(Activity) Copy out the line that contains "Z) (cs : list Choice)" and the lines after it through the final one in the entries below, exactly, with no other lines.

Stored items:

(* ===== verification/GoalHistory.v ===== *)
(** * Histories of the goal store

    The store used over time: processes open it, operate on it, die in the middle of
    an operation, and the power fails. The theorems quantify over every history from
    an empty store, every failing call and every outcome of a power cut, under two
    restrictions ([valid_event]) that the code does not establish:

    - records handed to [save] are [savable]: well formed, so that they decode again,
      and each goal identifier always used with the same session. [save_blocking]
      checks neither; [undecodable_save_blocks_reopening] saves a record with an empty
      objective, is told [Ok], and the store cannot be opened again. The records the
      goal service builds are of this kind (file [GoalTasks]).
    - no power cut takes away the directories [goals] and [sessions] themselves. They
      are created by the first [open] and nothing flushes the root that names them;
      [first_use_lost] loses an acknowledged goal that way. *)

From S2P Require Import Prelude Utf8 Text WorkerNames Approval Goals GoalDisk GoalStore GoalRecovery.

Module History.
Import Goals Disk GoalStore Recovery.

Section History.
Context `{GJ : GoalJson} `{IJ : IndexJson} `{DG : Digest}.

(** ** Histories *)

Inductive Operation :=
| Save (budget : GoalBudget) (r : GoalRecord)
| Compact (session : str) (keep : nat)
| ListGoals (session : str)
| NextOrdinal (session : str)
| Usage (session : str)
| Load (goal : str).

Inductive Answer :=
| Saved (x : result StoreError unit)
| Compacted (x : result StoreError CompactionSummary)
| Listed (x : result StoreError (list GoalRecord))
| Numbered (x : result StoreError Z)
| Used (x : result StoreError BudgetUsage)
| Loaded (x : result StoreError (option GoalRecord))
| Opened (x : result StoreError RecoveryReport).

Definition operate (o : Operation) : Prog Answer :=
  match o with
  | Save budget r => pbind (save_blocking budget r) (λ x, Ret (Saved x))
  | Compact s k => pbind (compact_closed_history s k) (λ x, Ret (Compacted x))
  | ListGoals s => pbind (list_blocking s) (λ x, Ret (Listed x))
  | NextOrdinal s => pbind (next_goal_ordinal_blocking s) (λ x, Ret (Numbered x))
  | Usage s => pbind (usage s) (λ x, Ret (Used x))
  | Load g => pbind (load g) (λ x, Ret (Loaded x))
  end.

(** Operations end where the environment's choices do: the process dies there. *)
Inductive Event :=
| Open (process : Z) (cs : list Choice)
| Run (i : nat) (o : Operation) (cs : list Choice)
| Kill (i : nat)
| PowerCut (lose_goals : bool) (keep_goals : list bool) (junk_goals : str → str)
    (lose_sessions : bool) (keep_sessions : list bool) (junk_sessions : str → str).

Record State := mkState { goals : Dir; sessions : Dir; stores : list Instance_ }.

(** Before the first use, and once the two directories have been created. *)
Definition blank : State := mkState no_dir no_dir [].
Definition initial : State := mkState (make_dir no_dir) (make_dir no_dir) [].

Definition world_of (st : State) (i : Instance_) : World := mkWorld (goals st) (sessions st) i.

(Your solution)
| Open (process : Z) (cs : list Choice)
| Run (i : nat) (o : Operation) (cs : list Choice)
| Kill (i : nat)
| PowerCut (lose_goals : bool) (keep_goals : list bool) (junk_goals : str → str)
    (lose_sessions : bool) (keep_sessions : list bool) (junk_sessions : str → str).

Record State := mkState { goals : Dir; sessions : Dir; stores : list Instance_ }.

(** Before the first use, and once the two directories have been created. *)
Definition blank : State := mkState no_dir no_dir [].
Definition initial : State := mkState (make_dir no_dir) (make_dir no_dir) [].

Definition world_of (st : State) (i : Instance_) : World := mkWorld (goals st) (sessions st) i.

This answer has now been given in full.